The sheep is a simple creature. The associations grafted onto the poor creature through analogies drawn to human tendencies are not-so-simple. This ‘humanised’ notion of a sheep is doused in a perpetual turmoil: to baa or not to baa?

The intricate web we see strung up before us today is a marvellously ensnaring machination. A web where different strings of silk, laced with narratives and propaganda, vie for prey: and all too often, it sticks. The reality of an ‘absolute truth’ is but an abstract notion, and constricted to whoever can proffer a more convenient truth to the individual mind. In such unenvious circumstances, does any of it really matter? The proverbial lamb to the slaughter may well have little recourse even if it were to make an attempt at conscientious bleating.

That this applies to the subcontinent is a mere extension of an awfully encompassing principle. A case in hand is that of the EU Disinfo Lab unearthing necromancy of the gravest kind: an Indian firm resurrecting dead media, think-tanks, as well as the identity of a professor long-passed to serve Indian interests (at the expense of Pakistan) through disinformation. A ploy of this magnitude merely underscores, rather vividly, how unfortunate our sheep are: who would blame them for opportuning to consume all that is generously placed at their midst?

Shuffling slightly towards the west, and our own homeland too may boast of a similar device. One frame depicts the Pakistan Democratic Movement heroically pledging to break the status quo as harbingers of a shattering revolution that is devoid of any extra-constitutional intervention, for all times to come. That they have to face the drive of a lopsided accountability drive is collateral damage; transcending endeavours necessitate sacrifices and for that, the likes of Nawaz Sharif are the stuff of legends.

A parallel picture framed in the government’s colours renounces these heroic rebels as really being dacoits who have looted the state for years. These traitors are now seen working meticulously behind the scenes to secure clemency for past misdeeds. Their quest is a façade; a bid to create unrest and secure the elusive ‘NRO’. The government, however, is a stern protagonist of the loftiest ideals and is unflinching in dispensing swift, retributory justice.

Move to a spin-off premised on the same characters, and similar webs are spun. Take, for instance, the Chronicles of LNG and you’ll see two edits competing for the box office. The government’s spin attempts a defence (albeit shoddy) as to why the procurement of the elusive LNG was not as expensive as people would have you believe; in fact, it was cheaper than the contracts entered into by the inept preceding government.

On the other side of the road, the government’s take is seen as conservative and on the back foot. What else would explain the lack of a meaningful script and forced mathematics in arriving at a warped albeit ‘true ‘statistic? This particular narrative is a tale of what could have been. All the money that could have been saved, and all the trouble that the industry could have done without.

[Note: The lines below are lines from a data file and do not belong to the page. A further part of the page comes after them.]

(** A [Mac] built from a slice holds exactly that slice, and a slice of
    more than [MAX_MAC_LEN] octets is refused with its length. *)
Theorem mac_from_slice_as_slice s :
  match mac_from_slice s with
  | Ok m => mac_as_slice m = s /\ (length s <= MAX_MAC_LEN)%nat
  | Err n => n = length s /\ (MAX_MAC_LEN < length s)%nat
  end.
Proof.
  unfold mac_from_slice. case_decide; [done|]. unfold mac_as_slice.
  destruct (mac_copy_spec s (length s) 0 (mac_octets MAC_EMPTY)) as [E _].
  - lia.
  - change (length (mac_octets MAC_EMPTY)) with MAX_MAC_LEN. lia.
  - by rewrite !take_0.
  - split; [exact E|lia].
Qed.

(** A reject's data survives the round trip in both directions, and
    only three octets are accepted. *)
Theorem reject_roundtrip r data :
  is_u8 (reject_reason r) -> is_u16 (reject_network r) -> wf_bytes data ->
  reject_decode (reject_to_bytes r) = Ok r /\
  match reject_decode data with
  | Ok r' => reject_to_bytes r' = data
  | Err n => n = length data /\ n <> 3%nat
  end.
Proof.
  intros Hr Hn Hw. split.
  - unfold reject_decode, reject_to_bytes, to_be16. rewrite from_to_be16 by done.
    by destruct r.
  - unfold reject_decode. destruct data as [|a [|b [|c [|d l]]]]; simpl; try (split; [done|lia]).
    unfold reject_to_bytes. simpl. rewrite !Forall_cons in Hw.
    by rewrite to_from_be16 by tauto.
Qed.
(* ===== verification/Crc.v ===== *)
(** * The CRCs of MS/TP frames (crate bacnet-mstp-codec, crc.rs)

    The header CRC-8, the data CRC-16 and the CRC-32K of extended frames, as the
    source computes them: by lookup tables built from a reflected shift register.
    [shift] is that register; the theorems show the table-driven routines equal
    it bit by bit, and that each CRC detects every change of a single octet. *)

From S2P Require Import Prelude.

(** ** The shift register *)

(** One shift: [if crc & 1 != 0 { (crc >> 1) ^ poly } else { crc >> 1 }]. *)
Definition shift1 (poly crc : Z) : Z :=
  if negb (Z.land crc 1 =? 0) then Z.lxor (Z.shiftr crc 1) poly else Z.shiftr crc 1.
Fixpoint shift (poly : Z) (bits : nat) (crc : Z) : Z :=
  match bits with O => crc | S bits => shift poly bits (shift1 poly crc) end.

Definition CRC8_POLYNOMIAL : Z := 129.
Definition CRC16_POLYNOMIAL : Z := 33800.
(** [CRC32K_POLYNOMIAL] (bacnet-mstp-codec/src/crc.rs:96-98) *)
Definition CRC32K_POLYNOMIAL : Z := 3945912366.

(** [CRC8_TABLE] (bacnet-mstp-codec/src/crc.rs:10-28) *)
Definition CRC8_TABLE : list Z := map (shift CRC8_POLYNOMIAL 8) (seqZ 0 256).
(** [CRC16_TABLE] (bacnet-mstp-codec/src/crc.rs:30-48) *)
Definition CRC16_TABLE : list Z := map (shift CRC16_POLYNOMIAL 8) (seqZ 0 256).
(** [crc32k_shift] (bacnet-mstp-codec/src/crc.rs) *)
Definition crc32k_shift (crc : Z) (bits : nat) : Z := shift CRC32K_POLYNOMIAL bits crc.
(** [CRC32K_TABLE] (bacnet-mstp-codec/src/crc.rs:114-125) *)
Definition CRC32K_TABLE : list Z := map (fun i => crc32k_shift i 8) (seqZ 0 256).
(** [CRC32K_NIBBLES] (bacnet-mstp-codec/src/crc.rs:127-137) *)
Definition CRC32K_NIBBLES : list Z := map (fun i => crc32k_shift i 4) (seqZ 0 16).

A flock wanting to shatter the conventionally entrenched gridlock might be rightfully inclined to want to believe in the nobility of any crackdown on ‘state leeches’. The fact that this commendable ideal then turns into a mangled notion upon the donning of a lens of the tinted sort is, however, problematic. The super-vision thus granted locks traitorous dispositions onto those on the other side of the fence; our house is of the pure.

The flock next door may, just as admirably, want to see a revolution for the common good. The fact that it sees it in the supreme subservience to the Constitution and without any undue intervention is also not a problem until the Spirit of the Constitution picks up a vendetta and the game of fencing with narratives resumes.

Which colours a person takes up is his own prerogative, but it is scarcely as much of our own volition as we’d like to think; we are merely feasting on the skewers of truth-bombs slid our way. And it is a dastardly conflict: there is no doubt about that. But this much can be said, the world is anything but a monochrome of black and white. The two sides to a coin unearth a plentitude of partially true facts and a generous dash of distortion.

A sheep is a simple creature. It places optimism, misplaced perhaps, in the hopes of a better future. A future premised on greater transparency, equality before the law, and genuine reform. But when these ideals substantiate in the form of an inquiry committee embodied by a conflict-of-interest-ridded Azmat Saeed; a case before the law where key witnesses essential to fulfilling justice towards Naqeebullah Mehsud back down; bulldozed ordinances with no consultation, the sheep and its sanity might well be better off in the comforts of blissfully ignorant baa-baas.

Perhaps, the time has come to let go of our shepherds and roam sheepishly in a more earnest attempt at the truth, and not convenient accusations.